First, I'm thinking about buying one of these vs. a dbx Driverack. Plan would be to use it mostly in my stereo but pull it out for PA use with medium to large size gigs with my band (which would be infrequent). In the stereo I'd use it mostly to replace the passive crossovers in my Klipsch KG 5.5 speakers and to allow me to add in some Ratshack Lineaum tweeters for a little dipole sparkle on the top end. So question one is, this versus a Driverack? Question 1b is would this sound pretty good for that application prior to any mods?

Second question is, I'll probably want to upgrade it, and don't mind doing the work, but I have no skills with SMD stuff, so I'd be looking for drop in replacement modules. Whats out there for this, and how easy is it to do?

Third, I'm expecting that in the end my stereo will sound much better with active crossovers, but anyone out there think I'd be better off getting DeanG or Bob Crites to just build me a passive crossover replacement for the speakers? The plan would be to add a solid state power amp to drive the woofers with the Behringer and continue to use my 40 wpc tube amp to drive the mids, probably with another small solid state amp driving the Lineaums. With passives, I'd continue to just use the tube amp.
 
Quick Answers?

Consensus seems to be that there are minimal performance gains from buying a driverack in audio quality, but there may be a difference in reliability.
Major gains in home audio come from feeding digital directly into the DCX, and then attenuating the output signals with multi channel volume controls.
The DCX is ideal for developing your own crossover. Just dial it in and try it out!
My own DCX came to me old tired and broken (Frying bacon noises)
It has extra insulation under the analogue board, the problematical ribbon cable has been replaced with 26 individual silver plated PTFE wires soldered to the PCBS, Signal capacitors have been replaced with Panasonic FC which are ideal for this purpose, as they are available in sizes that will fit inbetween the input relays, Digital decoupling caps are now Sanyo OSCON. I added one pair of FC 100uf caps to the +/- voltage rail supply for the analogue board.
These mods don't involve any SMD work.
Audio quality is now very satisfying.
The last Gig I did was in a local bar playing CD,s A girl was startled by a loud transient, What was that? she said. Answer 'The sound of a drum!':D
 
Hi,

first of all: Hello to all of you, this is my first posting in DIY.

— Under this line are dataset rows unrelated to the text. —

Lemma engineLine_invariant engines line :
  (Forall (fun entry => EngineConfig.id entry.2 = entry.1) engines ∧ NoDup (fst <$> engines)) →
  Forall (fun entry => EngineConfig.id entry.2 = entry.1) (engineLine engines line) ∧
  NoDup (fst <$> engineLine engines line).
Proof.
  intros [Hid Hkeys]. unfold engineLine.
  destruct (negb (truthy (trim line)) || startsWith (trim line) "#"); [done|].
  destruct (split "|" (trim line)) as [|id [|type [|name [|baseUrl [|resultSel
             [|titleSel [|urlSel [|snippetSel rest]]]]]]]]; try done.
  split; [by apply mapSet_Forall|by apply mapSet_NoDup].
Qed.

Lemma loadEngines_invariant file :
  Forall (fun entry => EngineConfig.id entry.2 = entry.1) (loadEngines file) ∧
  NoDup (fst <$> loadEngines file).
Proof.
  destruct file as [content|]; cbn [loadEngines].
  - generalize (splitLines content). intros lines.
    assert (∀ engines,
              (Forall (fun entry => EngineConfig.id entry.2 = entry.1) engines ∧
               NoDup (fst <$> engines)) →
              Forall (fun entry => EngineConfig.id entry.2 = entry.1)
                     (foldl engineLine engines lines) ∧
              NoDup (fst <$> foldl engineLine engines lines)) as Hfold.
    { induction lines as [|line lines IH]; intros engines Hst; [done|].
      cbn [foldl]. by apply IH, engineLine_invariant. }
    apply Hfold. split; constructor.
  - split; [by repeat constructor|]. apply (bool_decide_unpack _). vm_compute. exact I.
Qed.

(** X23. Whatever engines.txt holds, and also without the file, every engine
    is stored under its own identifier and no key occurs twice. *)
Theorem loadEngines_keys file :
  Forall (fun entry => EngineConfig.id entry.2 = entry.1) (loadEngines file) ∧
  NoDup (fst <$> loadEngines file).
Proof. apply loadEngines_invariant. Qed.

(** * The size of the plan *)

Lemma existsb_hasEngine_app e rs more :
  existsb (hasEngine e) rs = true → existsb (hasEngine e) (rs ++ more) = true.
Proof. intros H. by rewrite existsb_app, H. Qed.

Lemma length_filter_impl {A} (P Q : A → Prop) `{!∀ x, Decision (P x)} `{!∀ x, Decision (Q x)}
    (l : list A) :
  (∀ x, P x → Q x) → length (filter P l) ≤ length (filter Q l).
Proof.
  intros HPQ. induction l as [|x l IH]; [done|]. rewrite !filter_cons.
  destruct (decide (P x)) as [HP|HP].
  - rewrite decide_True by auto. simpl. lia.
  - destruct (decide (Q x)); simpl; lia.
Qed.

Lemma length_filter_disjoint {A} (P Q : A → Prop) `{!∀ x, Decision (P x)}
    `{!∀ x, Decision (Q x)} (l : list A) :
  (∀ x, x ∈ l → P x → ¬ Q x) → length (filter P l) + length (filter Q l) ≤ length l.
Proof.
  induction l as [|x l IH]; intros Hdisj; [done|]. rewrite !filter_cons.
  assert (length (filter P l) + length (filter Q l) ≤ length l) as IH'.
  { apply IH. intros y Hy. apply Hdisj, elem_of_cons. by right. }
  destruct (decide (P x)) as [HP|HP]; destruct (decide (Q x)) as [HQ|HQ]; simpl; try lia.
  exfalso. apply (Hdisj x); [apply elem_of_cons; by left|done|done].
Qed.

Lemma foldl_fallbackStep_length now l rs :
  length (foldl (fallbackStep now) rs l)
  ≤ length rs
    + length (filter (fun q => existsb (hasEngine (Query.engine q)) rs = false) l).
Proof.
  revert rs. induction l as [|q l IH]; intros rs; cbn [foldl]; [simpl; lia|].
  rewrite filter_cons. unfold fallbackStep at 2. fold (hasEngine (Query.engine q)).
  destruct (existsb (hasEngine (Query.engine q)) rs) eqn:Hq.
  - rewrite decide_False by done. apply IH.
  - rewrite decide_True by done. etrans; [apply IH|].
    unfold pushResult. rewrite length_app. cbn [length].
    assert (length (filter (fun p => existsb (hasEngine (Query.engine p))
                                             (rs ++ [fallbackResult q (now (length rs))]) = false) l)
            ≤ length (filter (fun p => existsb (hasEngine (Query.engine p)) rs = false) l));
      [|lia].
    apply length_filter_impl. intros p Hp.
    destruct (existsb (hasEngine (Query.engine p)) rs) eqn:Hrs; [|done].
    by rewrite existsb_hasEngine_app in Hp.
Qed.

Lemma browserInstruction_length engines req : length (browserInstruction engines req) ≤ 1.
Proof.
  unfold browserInstruction. destruct (enginesGet _ _); [|simpl; lia].
  destruct (negb _); simpl; lia.
Qed.

Lemma apiInstruction_length engines req : length (apiInstruction engines req) ≤ 1.
Proof.
  unfold apiInstruction. destruct (enginesGet _ _); [|simpl; lia].
  destruct (negb _); simpl; lia.
Qed.

Lemma instructions_length engines l :
  length (generateBrowserInstructions engines
            (toRequest <$> filter (fun q => isBrowserQuery engines q = true) l))
  + length (generateApiInstructions engines
              (toRequest <$> filter (fun q => isBrowserQuery engines q = false) l))
  ≤ length (filter (fun q => hasInstruction engines q = true) l).
Proof.
  unfold generateBrowserInstructions, generateApiInstructions.
  induction l as [|q l IH]; [done|]. rewrite !filter_cons.
  pose proof (browserInstruction_length engines (toRequest q)) as Hb.
  pose proof (apiInstruction_length engines (toRequest q)) as Ha.
  destruct (isBrowserQuery engines q) eqn:Hq.
  - rewrite decide_True, decide_False by done. rewrite fmap_cons. cbn [flat_map].
    rewrite length_app.
    destruct (browserInstruction engines (toRequest q)) as [|inst rest] eqn:Hinst.
    + destruct (decide (hasInstruction engines q = true)); simpl in *; lia.
    + rewrite decide_True; [simpl in *; lia|]. unfold hasInstruction. by rewrite Hinst.
  - rewrite decide_False, decide_True by done. rewrite fmap_cons. cbn [flat_map].
    rewrite length_app.
    destruct (apiInstruction engines (toRequest q)) as [|inst rest] eqn:Hinst.
    + destruct (decide (hasInstruction engines q = true)); simpl in *; lia.
    + rewrite decide_True; [simpl in *; lia|]. unfold hasInstruction. rewrite Hinst.
      by destruct (browserInstruction _ _).
Qed.

Lemma hasInstruction_configured engines q :
  hasInstruction engines q = true →
  ∃ engine, enginesGet engines (Query.engine q) = Some engine ∧
            (EngineConfig.type engine = "browser" ∨ EngineConfig.type engine = "api").
Proof.
  unfold hasInstruction, browserInstruction, apiInstruction.
  cbn [toRequest SearchRequest.engine].
  destruct (enginesGet _ _) as [engine|]; [|done].
  intros H. exists engine. split; [done|].
  destruct (String.eqb_spec (EngineConfig.type engine) "browser"); [by left|].
  destruct (String.eqb_spec (EngineConfig.type engine) "api"); [by right|].
  done.
Qed.

Lemma executeQueries_length engines now queries :
  Forall (fun entry => EngineConfig.id entry.2 = entry.1) engines →
  length (executeQueries engines now queries) ≤ length queries.
Proof.
  intros Hid. unfold executeQueries.
  etrans; [apply foldl_fallbackStep_length|].
  set (planned := plannedResults engines now queries).
  assert (length planned ≤ length (filter (fun q => hasInstruction engines q = true) queries))
    as Hplanned.
  { unfold planned.
    destruct (plannedResults_shape engines now queries) as (browser & api & -> & Hb & Ha).
    rewrite length_app, <- (Forall2_length _ _ _ Hb), <- (Forall2_length _ _ _ Ha).
    apply instructions_length. }
  etrans; [|apply (length_filter_disjoint (fun q => hasInstruction engines q = true)
                     (fun q => existsb (hasEngine (Query.engine q)) planned = false))].
  - lia.
  - intros q Hq Hinst Hnone.
    apply hasInstruction_configured in Hinst as (engine & Hget & Htype).
    destruct (plannedResults_configured engines now queries q engine Hq Hget Htype)
      as (r & Hr & Heng & _).
    assert (existsb (hasEngine (Query.engine q)) planned = true) as Hex; [|congruence].
    apply existsb_exists. exists r. split; [by apply list_elem_of_In|].
    unfold hasEngine. apply String.eqb_eq. rewrite Heng.
    apply enginesGet_Some in Hget. rewrite Forall_forall in Hid. exact (Hid _ Hget).
Qed.

(** X24. With the engines read from engines.txt, whatever the file holds, or
    with the default engines, the plan never has more results than there
    are queries. *)
Theorem executeQueries_at_most_one_result_per_query file now queries :
  length (executeQueries (loadEngines file) now queries) ≤ length queries.
Proof. apply executeQueries_length, loadEngines_invariant. Qed.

At the moment I plan my installation in my homecinema where I want to use the DCX 2496 for EQ the front channels and make the bass management. Therefor I will go analog with 3 Channels (Front/Left/Center) into the DCX and return analog into the home cinema Amp. With the signals from output 4-6 I will connect 2 PA Amplifiers. To make the level adjustment I think about using 2 Samson S-Converts.

But now my challenge:

I would like to make the input tweaks aon the 3 analog inputs by substitution the capacitors. Also I would like to make the "go passive" mod for the 3 output channels.
For both I see some descriptions on Tweaking du Behringer DCX2496, filtrage actif numérique et très haute fidélité, but:

For the input tweak there is only described to change the caüpacitors for Input A/B. Can I also do it for Input C ? What are the 2 related capacitors numbers?

For the outputstage tweak I would mod 3 channels to "go passive unbalanced", and the other 3 ones "go passive balanced". I understand the description, but I do not see where to start? Does anybody made this mod and has some pictures or descriptions? I cannot find the AK4394 described here: Tweaking du Behringer DCX2496, filtrage actif numérique et très haute fidélité as also I cannot find the X13 left in the drawing.

Many thanks for some help.

Kind regards


Liner
 
I'm at the verge of doing a total mod job on my DCX. This will include janneman's active outputboard, stef1777's power supply (rev1), oettle's input/clock board and replacing the AK4393 DACs for AK4396s. However i think I read somewhere in this (mega long) thread that oettle's board needs a +9V supply and stef1777 power supply doesn't have that. Any tips or solutions on this would be highly appreciated.